Pero, una vez más, fracasó.

Después se alejó, dirigiéndose aguas abajo, pero más lejos.

—Lo odio —dijo Lex.

Grant se reclinó en el bote, sumamente perturbado. Si el tiranosaurio hubiera logrado pasar a través de la espesura, Grant no hubiera podido hacer nada para salvarlos. El río era muy angosto, apenas más ancho que la balsa. Era como viajar por un túnel. A menudo, la borda de goma raspaba el barro, cuando al bote lo arrastraba la veloz corriente.

Grant echó un vistazo al reloj: casi las nueve. La balsa proseguía su deriva aguas abajo.

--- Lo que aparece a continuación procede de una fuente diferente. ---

(* ===== verification/Work.v ===== *)
(** * Units of work: the task model ([src/crates/core/src/work.rs])

    [Task], its declared [Lifecycle] and the one exception by which an agent's
    exit moves it; rolled-up progress over a tree of tasks; completion by link.
    Ids are 128-bit uuids as [Z]; a fresh id and the current time are arguments
    of the operations that mint one or read the clock.  The recursion of
    [accumulate] is bounded by fuel, and the first theorem shows that the number
    of tasks is always enough on the trees the daemon builds. *)

From S2P Require Import Prelude.

Abbreviation uuid := Z.

Definition WORK_SCHEMA_VERSION : Z := 1.
Definition WORK_KEY_PREFIX : string := "work:".
Definition PLAN_KEY_PREFIX : string := "plan:".

Inductive Party : Type :=
| Human
| Agent (workspace : string) (session : option uuid)
| Lazybox.

Definition can_own (p : Party) : bool := match p with Lazybox => false | _ => true end.

Record TaskId : Type := mkTaskId { source : string; key : string }.

Inductive Link : Type :=
| LWorkspace (k : string)
| LTracker (id : TaskId)
| LUrl (url : string).

Inductive Lifecycle : Type :=
| Pending
| Underway
| AwaitingAnswer (question : string)
| Held (reason : string)
| Completed
| Failed (reason : string)
| Canceled.

#[export] Instance Party_eq_dec : EqDecision Party.
Proof. solve_decision. Defined.
#[export] Instance TaskId_eq_dec : EqDecision TaskId.
Proof. solve_decision. Defined.
#[export] Instance Link_eq_dec : EqDecision Link.
Proof. solve_decision. Defined.
#[export] Instance Lifecycle_eq_dec : EqDecision Lifecycle.
Proof. solve_decision. Defined.

Definition is_terminal (l : Lifecycle) : bool :=
  match l with Completed | Failed _ | Canceled => true | _ => false end.

Definition label (l : Lifecycle) : string :=
  match l with
  | Pending => "pending"
  | Underway => "underway"
  | AwaitingAnswer _ => "awaiting answer"
  | Held _ => "held"
  | Completed => "completed"
  | Failed _ => "failed"
  | Canceled => "canceled"
  end.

—¡Eh! —dijo Lex—. ¡Escuchad!

Grant oyó gruñidos, entre los que se intercalaba un chillido ululante repetido. Los chillidos provenían de una curva, que estaba más adelante, aguas abajo. Grant prestó atención, y volvió a oír el ulular.

—¿Qué es? —preguntó Lex.

—No sé —dijo Grant—. Pero hay más de uno. —Con los remos, llevó el bote hasta la orilla opuesta y se aferró a una rama para detener la balsa. El gruñido se repitió. Después, más gritos.

—Suena como si fuera una bandada de búhos —dijo Tim.

—¿Todavía no es hora de darme más morfina? —gimió Malcolm.

—Todavía no —contestó Ellie.

Malcolm suspiró:

—¿Cuánta agua tenemos aquí?

—No sé, hay abundante agua corriente que sale del grifo…

—No. Me refiero a cuánta hay en el depósito. ¿Hay algo?

Ellie se encogió de hombros:

—Nada.

—Vaya a las habitaciones de este piso —dijo Malcolm—, y llene la bañera con agua.

Ellie frunció el entrecejo.

—Además —prosiguió Malcolm—, ¿tenemos receptores-trasmisores móviles personales? ¿Linternas? ¿Fósforos? ¿Calentadores de supervivencia? ¿Cosas como ésas?